There wouldn't have been the slightest excuse for my missing the exact spot for a dead kidney punch, and I didn't. Air exploded out of him, and he crumpled, not sprawling, but in a compact heap. Then he sort of settled to get comfortable.
His attractive wife took a couple of steps toward him, stopped to look at me, and said, "I'll be damned."
"You will if they consult me," I told her emphatically.
— Archie Goodwin, irked by a sucker punch, in Chapter 4 of When a Man Murders

Sidney Karnow has returned from the dead. In 1951 he enlisted in the Army and was sent to Korea as a soldier in the infantry. Injured in battle, he was left for dead by retreating American forces, but in fact was only stunned. Karnow was taken prisoner by the enemy, but after a couple of years he escaped to Manchuria and lived there in a village until the truce. Then he made his way to South Korea and was sent home by the Army.

Unusual enough by itself, but Karnow was also a millionaire. He had inherited money from his parents but felt that he should serve in the military. Before enlisting, he had met and married Caroline, who now calls on Wolfe along with her new husband, Paul Aubry. Caroline and Paul are in a terrible spot: Karnow's return from the dead apparently voids their marriage, and they have spent a large portion of Caroline's inheritance to set Paul up in business as a car dealer. They have decided to offer what is left of the inheritance, plus the dealership, to Karnow in return for his consent to a divorce.

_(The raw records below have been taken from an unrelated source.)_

(* ===== verification/Prelude.v ===== *)
(** * Fusion: a verification of the fUSD protocol and of the fuSOL stake controller

    Fusion issues fUSD, a stablecoin minted against collateral on Solana. A borrower opens
    a position in the market of one collateral asset, deposits collateral and mints fUSD at
    a rate of their own choice. Anyone may redeem fUSD for collateral at face value, lowest
    rate first; anyone may liquidate a position below the market's minimum ratio. A
    liquidated debt is absorbed by a waterfall: the Reactor Pool (a stability pool of fUSD
    deposits), redistribution to the other positions, the market's insurance buffer, the
    global backstop, and what is left is booked as bad debt. Prices come from Pyth and
    Switchboard with a DEX average or a stake pool's rate as a third source. Parameters
    change through a timelock.

    One collateral is fuSOL, the share of a native stake pool. A second program, the stake
    controller, decides where the pool's stake goes: every epoch anyone may crank it
    through its phases (reconcile the pool's accounts, take a snapshot, count the
    preferences of fuSOL borrowers, plan directed and neutral targets, rebalance towards
    them) for a small reward.

    The code modelled is the Rust of [src/crates/fusd-math] (pure arithmetic),
    [src/crates/fusd-oracle] (price policy), [src/programs/fusd-core] (the program: the
    state of its accounts, its helpers and its instruction handlers),
    [src/crates/fusion-stake-math], [src/crates/fusion-stake-view] and
    [src/programs/fusion-stake-controller].

    ** Conventions

    A machine integer is a [Z]; [u8] .. [u128], [i32] and [i64] of [MachineInt] are the
    ranges, [checked_*], [sat_*] and [as_*] the operations of Rust at that width. A handler
    returns [result Error _]: [Ok] of the accounts it leaves, or the error that aborts the
    transaction, so a failing call changes nothing. [x ← e; k] is Rust's [?] and
    [check b e] is [require!]. A public key and a program address are integers. A record is
    updated with [r <| field := v |>] ([State]), and a field that two records share carries
    a prefix in one of them ([rp_], [gb_], ...). The definitions are executable: the witness
    lemmas run them on concrete accounts.

    ** The files, in dependency order

    Arithmetic.
    - [Prelude]: results, the tactics ([bind], [propify], [split_if], [rlia]), the list, sum
      and division lemmas shared by all files.
    - [MachineInt]: ranges and operations; [U256], the interface of the third-party 256-bit
      crate, with the instance [WideInt.wide_u256].
    - [Harness]: a small language of proof harnesses (assume, assert, cover, arbitrary
      values) and what it means that one holds.
    - [FixedPoint] (fusd-math/lib.rs), [Interest] (interest.rs), [RateBucket]
      (rate_bucket.rs), [Redistribution] (redistribution.rs), [ReactorMath]
      (reactor_pool.rs), [Recovery] (recovery.rs), [RedemptionRate] (redemption.rs),
      [OracleScale] (oracle_scale.rs), [Oracle] (fusd-oracle/lib.rs), [Twap] (twap.rs),
      [SupplyTransition] (fusd-core/supply_transition.rs), [Cdp] (cdp.rs).
    - [KaniHarness] (the kani_proofs.rs of fusd-math and of fusion-stake-math),
      [CertoraRules] (fusd-core/certora.rs): the harnesses and rules the repository keeps
      for other tools, as programs of [Harness] over the program's definitions.

    The program.
    - [State] (state/, errors.rs, constants.rs): the accounts as records, the error codes.
    - [Token]: [Runtime], the interface of the token and system programs, with the instance
      [MapLedger.runtime].
    - [AccountBytes] (clmm.rs, stake_pool.rs): parsers of third-party account bytes.
    - [Accrual] (accrual.rs, redist.rs), [Bucket] (bucket.rs), [Reactor] (reactor.rs).
    - [PositionOps] (open_position, close_position, deposit, withdraw, borrow, repay,
      adjust_rate; reconcile.rs), [Liquidate] (liquidate.rs), [Redeem] (redeem.rs,
      urgent_redeem.rs), [MarketOps] (refresh_market, settle_bad_debt, shutdown,
      fund_buffer, claim_coll_surplus, withdraw_surplus, sweep_protocol_collateral,
      guardian_derisk, dev_set_price), [ReactorOps] (the four deposit instructions of the
      Reactor Pool), [Init] (init_market, init_reactor_pool, init_insurance_buffer,
      init_protocol), [Governance] (governance.rs, set_guardian.rs,
      migrate_gov_authority.rs), [CeilingLine] (debt_ceiling_line.rs), [Backstop]
      (global_backstop.rs), [SupplyRecon] (supply_reconciliation.rs), [OracleAdmin]
      (init_market_oracle.rs, oracle_admin.rs), [UpdatePrice] (update_price.rs,
      sample_twap.rs).

    The system.
    - [TouchEffect], [PositionProofs], [World], [LiquidateProofs], [RedeemProofs]: the
      effect of each handler on the books of a market and all its positions.
    - [System] (lib.rs): [World], all accounts of one market; [Instr], the instructions,
      those that create the market's other accounts included; [exec], which asks that the
      accounts an instruction loads exist ([loads]) and dispatches to its handler
      ([handle]); [genesis], the states [init_market] produces; [run], the sequences of
      instructions at non-decreasing times, interleaved with activity [elsewhere] on what
      the market shares. A run carries two numbers: what came into the vault from elsewhere,
      and the supply issued elsewhere.
    - [Events] (events.rs and the [emit_cpi!] calls of the handlers): every event, and
      [emits], what each instruction emits.
    - [Frames], [Confined], [SystemProofs], [Reserve], [BufferReserve]: for each instruction,
      what it cannot change, whose tokens it cannot take, its case of the market's
      invariants, of the backstop's and of the insurance buffer's.
    - [Scenario]: a concrete market ([Demo]) and the runs the witnesses use.
    - [Safety], [EventLog], [ReactorSafety], [GainsSafety], [Guarantees], [GovernanceProofs],
      [Infrastructure], [OracleProofs]: the theorems about runs and about handlers.
      [ReactorShares] and [ReactorGains] have what a pool deposit is worth, and what it is
      owed of the collateral, as real numbers, and the invariants on their sums.
    - [Protocol]: many markets over the shared accounts, and the proof of reserves.
      [elsewhere] is what one market relies on; [exec_elsewhere] shows that every other
      market guarantees it.

    The stake controller.
    - [StakeMath] (fusion-stake-math: lib, lifecycle, reserve, churn, rewards, preference),
      [StakeTargets] (targets.rs: directed targets, capacity rounds, the one-shot driver
      [distribute_neutral]), [StakeView] (fusion-stake-view: the byte parsers, with the
      layouts they invert).
    - [Cpi]: instructions as values, the privilege rules of a cross-program call, and byte
      readers; [SplCpi] (spl_cpi.rs): the builders of the calls into the stake-pool program,
      and a decoder of their arguments; [Metadata] (fusd-core/create_fusd_metadata.rs).
    - [StakeState] (state/, errors.rs, constants.rs, logic.rs, maintenance.rs):
      [EpochState], [ValidatorRecord], [Preference], the decision rules; [StakeRuntime],
      the interface of the stake-pool program; [Controller], all accounts together.
    - [StakeAccounts] (genesis, registration, deposits, preferences), [StakeCrank] (the
      epoch machine: start_epoch to finish_epoch).
    - [StakeSystem] (lib.rs): [SInstr] and [stake_exec], the dispatch; [stake_step], an
      instruction or a change of the pool from outside; [stake_reachable].
    - [StakeEvents] (events.rs): the controller's events and [stake_emits].
    - [StakePlan]: the invariant that ties the epoch account to the records in every phase;
      [StakeNeutral], [StakeDirected], [StakeInv]: its case for each instruction.
    - [StakeProofs], [StakeRefine], [StakePreference], [StakeStream], [StakeCalls]: the
      theorems about reachable states, runs, events and calls. [StakeScenario]: a concrete
      pool ([PlainPool]) and a run over two epochs, for the witnesses.

    ** What the theorems show

    Of every reachable state ([Safety]): the market's aggregates agree with the sums over
    its positions, the vault covers the tracked claims exactly, the fUSD supply is backed,
    and the redemption index counts exactly the indebted positions. The proof is one
    invariant of [World], preserved by each instruction; the touches of a position share
    the effect of [TouchEffect]. The Reactor Pool is solvent ([ReactorSafety]): its vault
    covers its deposits, and the depositors' compounded deposits fit in them. Their
    collateral gains ([GainsSafety]) exceed the collateral vault by at most a fraction
    [M / (m * 10^18)] of the collateral received, in a pool that is offset while it holds
    between [m] and [M]: the product and the deposits it stands for may drift apart by the
    carried residual, and that drift is what the fraction pays for. No debt is taken
    on before the accounts a liquidation needs exist ([Infrastructure]).

    Of the event stream ([EventLog]): the events of a run, and nothing else, add up to the
    supply and to the bad debt, announce a shutdown once, and every instruction that commits
    emits its own.

    Of the harnesses ([KaniHarness], [CertoraRules]): every assertion holds on every
    input its assumptions admit, most of them at far wider inputs than the tools are given,
    and every cover point of the Kani harnesses is reached.

    Of the handlers that move value ([Guarantees]): what must hold for a liquidation,
    redemption, borrow, withdrawal or shutdown to succeed, and what it then did.

    Of the protocol ([Protocol]): each of its markets refines the single-market system, so
    the theorems above hold of all of them at once; the supply is backed across markets, the
    vaults of the backstop and of every insurance buffer cover their counters, and the
    supply reconciliation reports exactly what holders burned.

    Of governance ([GovernanceProofs]): a parameter moves only by executing a change that
    its authority queued a timelock earlier in the same run, the debt ceiling also by its
    auto-line; every reachable configuration
    is in bounds and jointly valid, a raised minimum ratio grants every borrower the grace,
    and a shutdown is final.

    Of prices ([Oracle], [Twap], [OracleProofs], [AccountBytes], [OracleAdmin]): a
    committed price is authenticated, fresh and ordered; minting opens only when every
    source vouches for the price; the ring implements the list of the newest samples, its
    average is the time-weighted mean, one print moves it by its share of the window, and
    flooding cannot push the window out of the ring; the pool parser inverts the layout.

    Of the arithmetic: the 256-bit operations are exact floors and ceilings and the
    hand-written shim agrees with the crate; interest booked covers interest owed; the
    redistribution never promises more than it holds, over any sequence of events; the
    bitmap implements a finite set; the waterfall, the collar, the health test, the fee and
    the rate limiter meet their contracts; each supply transition moves both sides of the
    supply identity by the same amount, and on u128 either fails or agrees with the
    unbounded one.

    Of the stake controller ([StakeProofs], [StakeRefine], [StakePreference], [StakeStream],
    [StakeCalls], [StakeMath], [StakeTargets], [StakeView]): a finished plan accounts for
    every lamport of the pool and respects every cap; batches of any size, interleaved with
    anything, compute what the one-shot driver computes, and the driver terminates with a
    fair, exact distribution; the internal consistency errors do not occur; churn and
    rewards stay within their budgets; a rebalancing move never overshoots; a position
    counts once per epoch; a status is justified by the validator's history; every phase
    leads on along the cycle and can be abandoned for the next epoch; a reader of its events
    alone always holds its epoch, phase, budgets, statuses and preferences; the parsers
    invert the layouts; the controller changes the pool only through its allowlisted calls,
    on derived accounts, and the pool program reads each call as it was meant.

    ** Fuel and bounds

    Every loop is structural or has fuel that is proved enough. The rescale of the Reactor
    Pool's product ([update_product_loop]) has fuel 5; [update_product_total] shows that two
    rounds suffice on the pool's domain. The shift-subtract division of the 256-bit shim
    runs its 256 steps. [ray_pow] recurses on the binary exponent. The redemption loops
    recurse on the list of candidates, the average of the ring on its count, the bit scans
    on the words of the bitmap. The driver of the neutral rounds has one unit of fuel more
    than there are validators, and [neutral_distribution] shows that it returns. The loop
    over a vote account's credits runs once per stored entry.

    ** What is assumed

    Third-party code is a parameter, a class with an instance that satisfies it: the 256-bit
    crate ([U256]), the token and system programs ([Runtime]), and the Pyth and Switchboard
    decoders with the epoch schedule ([OracleSdk], instance [PlainSdk.sdk]), and the
    stake-pool program ([StakeRuntime], instance [PlainPool.pool_runtime]): a function from
    an instruction, the pool and the ledger to a new pool and ledger, of which only the
    capacity of its validator list, that account data are bytes and that distinct seeds give
    distinct addresses are used; a call reaches it only with the privileges the runtime
    demands ([invoke_signed]). Addresses come from a hash that is a parameter ([Addresses]).
    A new token account is empty, with the mint and owner its creation asks for
    ([new_vault]). A run has a clock that does not go back; program addresses do not sign;
    activity outside the market never debits its vaults, because only the program signs for
    their owners, and distinct seeds give distinct program addresses. In [Protocol] only
    these last two facts are assumed of what is not the program, and that only the program
    mints fUSD.

    ** What is not modelled

    The self-CPI that carries an event into the log, the Borsh layout of the program's own
    accounts and events, the PDA bumps and the padding, rent, and the failure of a second
    borrow of an account's data. The configuration of the other verification tools, the unit
    and integration tests and the vendored stake pool are not part of the program.

    ** Open ends

    Not stated yet: the authority hand-overs along protocol runs, the lamport bonds of the
    positions, and the conditions under which a liquidation or a withdrawal cannot be
    refused. *)

From stdpp Require Export base tactics option list gmap.
From Stdlib Require Export ZArith Lia.

Declare Scope fusion_scope.
Delimit Scope fusion_scope with fusion.
(* ===== verification/MachineInt.v ===== *)
(** * Machine integers

    Rust's fixed-width integers are integers of [Z] kept inside their range.
    This file holds the ranges, the checked, saturating and truncating
    operations the program uses, and the interface of the 256-bit integers
    ([bnum::types::U256], a third-party crate): the operations the program
    calls with their documented behaviour as the laws of the class, and one
    instance that shows the laws can hold and lets every definition compute. *)

From S2P Require Import Prelude.

Open Scope Z_scope.

Abbreviation U8_MAX := 255.
Abbreviation U16_MAX := 65535.
Abbreviation U32_MAX := 4294967295.
Abbreviation U64_MAX := 18446744073709551615.
Abbreviation U128_MAX := 340282366920938463463374607431768211455.
Abbreviation I64_MIN := (-9223372036854775808).
Abbreviation I64_MAX := 9223372036854775807.

Definition u8 (z : Z) : Prop := 0 <= z <= U8_MAX.
Definition u16 (z : Z) : Prop := 0 <= z <= U16_MAX.
Definition u32 (z : Z) : Prop := 0 <= z <= U32_MAX.
Definition u64 (z : Z) : Prop := 0 <= z <= U64_MAX.
Definition u128 (z : Z) : Prop := 0 <= z <= U128_MAX.
Definition i64 (z : Z) : Prop := I64_MIN <= z <= I64_MAX.

(** A result computed in [Z] that must fit [0 .. max]. *)
Definition fit (max r : Z) : option Z :=
  if (0 <=? r) && (r <=? max) then Some r else None.

(** [checked_add], [checked_sub], [checked_mul] and [try_from] of each width. *)
Definition checked_add128 (a b : Z) : option Z := fit U128_MAX (a + b).
Definition checked_sub128 (a b : Z) : option Z := fit U128_MAX (a - b).
Definition checked_mul128 (a b : Z) : option Z := fit U128_MAX (a * b).
Definition checked_add64 (a b : Z) : option Z := fit U64_MAX (a + b).
Definition checked_sub64 (a b : Z) : option Z := fit U64_MAX (a - b).
Definition checked_add32 (a b : Z) : option Z := fit U32_MAX (a + b).
Definition checked_sub32 (a b : Z) : option Z := fit U32_MAX (a - b).
Definition try_u64 (z : Z) : option Z := fit U64_MAX z.

(** Saturating operations. *)
Definition sat_add128 (a b : Z) : Z := Z.min U128_MAX (a + b).
Definition sat_mul128 (a b : Z) : Z := Z.min U128_MAX (a * b).
Definition sat_add64 (a b : Z) : Z := Z.min U64_MAX (a + b).
Definition sat_sub (a b : Z) : Z := Z.max 0 (a - b).
Definition clamp_i64 (z : Z) : Z := Z.max I64_MIN (Z.min I64_MAX z).
Definition sat_sub_i64 (a b : Z) : Z := clamp_i64 (a - b).
Definition sat_add_i64 (a b : Z) : Z := clamp_i64 (a + b).

(** [as] casts keep the low bits. *)
Definition as_u16 (z : Z) : Z := z mod 65536.
Definition as_u64 (z : Z) : Z := z mod 18446744073709551616.
Definition as_i64 (z : Z) : Z := (z + 9223372036854775808) mod 18446744073709551616 - 9223372036854775808.

Lemma fit_Some max r q : fit max r = Some q <-> q = r /\ 0 <= r <= max.
Proof.
  unfold fit. destruct (Z.leb_spec 0 r), (Z.leb_spec r max); cbn; split;
    try (intros [= ->]; lia); try discriminate; intros [? ?]; lia || by subst.
Qed.

Lemma fit_None max r : fit max r = None <-> r < 0 \/ max < r.
Proof.
  unfold fit. destruct (Z.leb_spec 0 r), (Z.leb_spec r max); cbn;
    split; intros; congruence || lia.
Qed.

Lemma fit_in max r : 0 <= r <= max -> fit max r = Some r.
Proof. intros. by apply fit_Some. Qed.

Create HintDb ranges.
#[export] Hint Unfold u8 u16 u32 u64 u128 i64 : ranges.

(** Unfold the ranges and the total operations, then decide with [lia]. *)
Ltac range_unfold :=
  unfold u8, u16, u32, u64, u128, i64, sat_add128, sat_mul128, sat_add64, sat_sub,
    sat_sub_i64, sat_add_i64, clamp_i64 in *.
Ltac rlia := range_unfold; lia.

(** Facts of every checked operation in the context. *)
Ltac checked :=
  repeat match goal with
  | H : checked_add128 _ _ = Some _ |- _ => apply fit_Some in H as [H ?]
  | H : checked_sub128 _ _ = Some _ |- _ => apply fit_Some in H as [H ?]
  | H : checked_mul128 _ _ = Some _ |- _ => apply fit_Some in H as [H ?]
  | H : checked_add64 _ _ = Some _ |- _ => apply fit_Some in H as [H ?]
  | H : checked_sub64 _ _ = Some _ |- _ => apply fit_Some in H as [H ?]
  | H : checked_add32 _ _ = Some _ |- _ => apply fit_Some in H as [H ?]
  | H : checked_sub32 _ _ = Some _ |- _ => apply fit_Some in H as [H ?]
  | H : try_u64 _ = Some _ |- _ => apply fit_Some in H as [H ?]
  end.

(** ** 256-bit integers

    What the program uses of [bnum]'s [U256]. The bare operators are used by
    the program only where the result fits, which is what their laws ask. *)

Abbreviation U256_SIZE :=
  115792089237316195423570985008687907853269984665640564039457584007913129639936.

Class U256 := {
  u256 : Type;
  u256_val : u256 -> Z;
  u256_from : Z -> u256;
  u256_mul : u256 -> u256 -> u256;
  u256_add : u256 -> u256 -> u256;
  u256_sub : u256 -> u256 -> u256;
  u256_div : u256 -> u256 -> u256;
  u256_rem : u256 -> u256 -> u256;
  u256_shr : u256 -> Z -> u256;
  u256_pow : u256 -> Z -> u256;
  u256_checked_mul : u256 -> u256 -> option u256;
  u256_checked_add : u256 -> u256 -> option u256;
  u256_eqb : u256 -> u256 -> bool;
  u256_geb : u256 -> u256 -> bool;
  u256_cmp : u256 -> u256 -> comparison;
  u256_try_u128 : u256 -> option Z;

  u256_range x : 0 <= u256_val x < U256_SIZE;
  u256_from_val z : u128 z -> u256_val (u256_from z) = z;
  u256_mul_val x y : u256_val x * u256_val y < U256_SIZE ->
    u256_val (u256_mul x y) = u256_val x * u256_val y;
  u256_add_val x y : u256_val x + u256_val y < U256_SIZE ->
    u256_val (u256_add x y) = u256_val x + u256_val y;
  u256_sub_val x y : u256_val y <= u256_val x ->
    u256_val (u256_sub x y) = u256_val x - u256_val y;
  u256_div_val x y : 0 < u256_val y ->
    u256_val (u256_div x y) = u256_val x / u256_val y;
  u256_rem_val x y : 0 < u256_val y ->
    u256_val (u256_rem x y) = u256_val x mod u256_val y;
  u256_shr_val x n : 0 <= n < 256 -> u256_val (u256_shr x n) = Z.shiftr (u256_val x) n;
  u256_pow_val x n : 0 <= n -> u256_val x ^ n < U256_SIZE ->
    u256_val (u256_pow x n) = u256_val x ^ n;
  u256_checked_mul_val x y : u256_val <$> u256_checked_mul x y
    = fit (U256_SIZE - 1) (u256_val x * u256_val y);
  u256_checked_add_val x y : u256_val <$> u256_checked_add x y
    = fit (U256_SIZE - 1) (u256_val x + u256_val y);
  u256_eqb_val x y : u256_eqb x y = (u256_val x =? u256_val y);
  u256_geb_val x y : u256_geb x y = (u256_val y <=? u256_val x);
  u256_cmp_val x y : u256_cmp x y = (u256_val x ?= u256_val y);
  u256_try_u128_val x : u256_try_u128 x = fit U128_MAX (u256_val x);
}.

(** *** A model of the laws: integers below [2^256] with wrapped results. *)

Module WideInt.

Record wide := mkWide { wval : Z; wval_ok : (0 <=? wval) && (wval <? U256_SIZE) = true }.

Lemma wrap_ok z :
  (0 <=? z mod U256_SIZE) && (z mod U256_SIZE <? U256_SIZE) = true.
Proof.
  pose proof (Z.mod_pos_bound z U256_SIZE eq_refl).
  apply andb_true_iff; split; [apply Z.leb_le | apply Z.ltb_lt]; lia.
Qed.

Definition wrap (z : Z) : wide := mkWide (z mod U256_SIZE) (wrap_ok z).

Lemma wval_range x : 0 <= wval x < U256_SIZE.
Proof. destruct x as [v Hv]. cbn. propify. lia. Qed.

Lemma wrap_val z : 0 <= z < U256_SIZE -> wval (wrap z) = z.
Proof. intros. by apply Z.mod_small. Qed.

Definition checked (r : Z) : option wide := wrap <$> fit (U256_SIZE - 1) r.

Lemma checked_val r : wval <$> checked r = fit (U256_SIZE - 1) r.
Proof.
  unfold checked. destruct (fit _ r) eqn:E; [|done].
  apply fit_Some in E as [-> ?]. cbn. by rewrite Z.mod_small by lia.
Qed.

#[export, refine] Instance wide_u256 : U256 := {|
  u256 := wide;
  u256_val := wval;
  u256_from := wrap;
  u256_mul x y := wrap (wval x * wval y);
  u256_add x y := wrap (wval x + wval y);
  u256_sub x y := wrap (wval x - wval y);
  u256_div x y := wrap (wval x / wval y);
  u256_rem x y := wrap (wval x mod wval y);
  u256_shr x n := wrap (Z.shiftr (wval x) n);
  u256_pow x n := wrap (wval x ^ n);
  u256_checked_mul x y := checked (wval x * wval y);
  u256_checked_add x y := checked (wval x + wval y);
  u256_eqb x y := wval x =? wval y;
  u256_geb x y := wval y <=? wval x;
  u256_cmp x y := wval x ?= wval y;
  u256_try_u128 x := fit U128_MAX (wval x);
|}.
Proof.
  all: intros; try done.
  - apply wval_range.
  - apply wrap_val. rlia.
  - pose proof (wval_range x). pose proof (wval_range y). apply wrap_val. nia.
  - pose proof (wval_range x). pose proof (wval_range y). apply wrap_val. lia.
  - pose proof (wval_range x). pose proof (wval_range y). apply wrap_val. lia.
  - pose proof (wval_range x). apply wrap_val. split; [apply Z.div_pos; lia|].
    apply Z.le_lt_trans with (wval x); [|lia]. apply Z.div_le_upper_bound; nia.
  - pose proof (wval_range y).
    pose proof (Z.mod_pos_bound (wval x) (wval y) ltac:(lia)). apply wrap_val. lia.
  - pose proof (wval_range x). apply wrap_val. rewrite Z.shiftr_div_pow2 by lia.
    assert (0 < 2 ^ n) by (apply Z.pow_pos_nonneg; lia).
    split; [apply Z.div_pos; lia|].
    apply Z.le_lt_trans with (wval x); [|lia]. apply Z.div_le_upper_bound; nia.
  - pose proof (wval_range x). apply wrap_val. split; [apply Z.pow_nonneg; lia | lia].
  - apply checked_val.
  - apply checked_val.
Defined.

End WideInt.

Paul has gone to Karnow's hotel room to put the proposition to him, but got cold feet before knocking on the door. He discusses the situation once again with Caroline, and they decide to come to Wolfe for help. Wolfe explains that he is a detective, not a lawyer, but Aubry replies that "We want you to detect a way of getting Karnow to accept our proposition."

Ignoring Aubry's diction, Wolfe sends Archie, along with Aubry and Caroline, to the Hotel Churchill to put the proposition to Karnow. Archie leaves the clients in the bar and goes upstairs to Karnow's room, gets no answer to his knock, tries the doorknob and finds it unlocked. When he enters, he finds Karnow, shot dead, and a gun lying a few feet away. Archie leaves the room as he found it, collects the clients and returns to the brownstone, where Purley Stebbins soon shows up. Archie, Paul and Caroline were seen at the hotel where Karnow's body was just found.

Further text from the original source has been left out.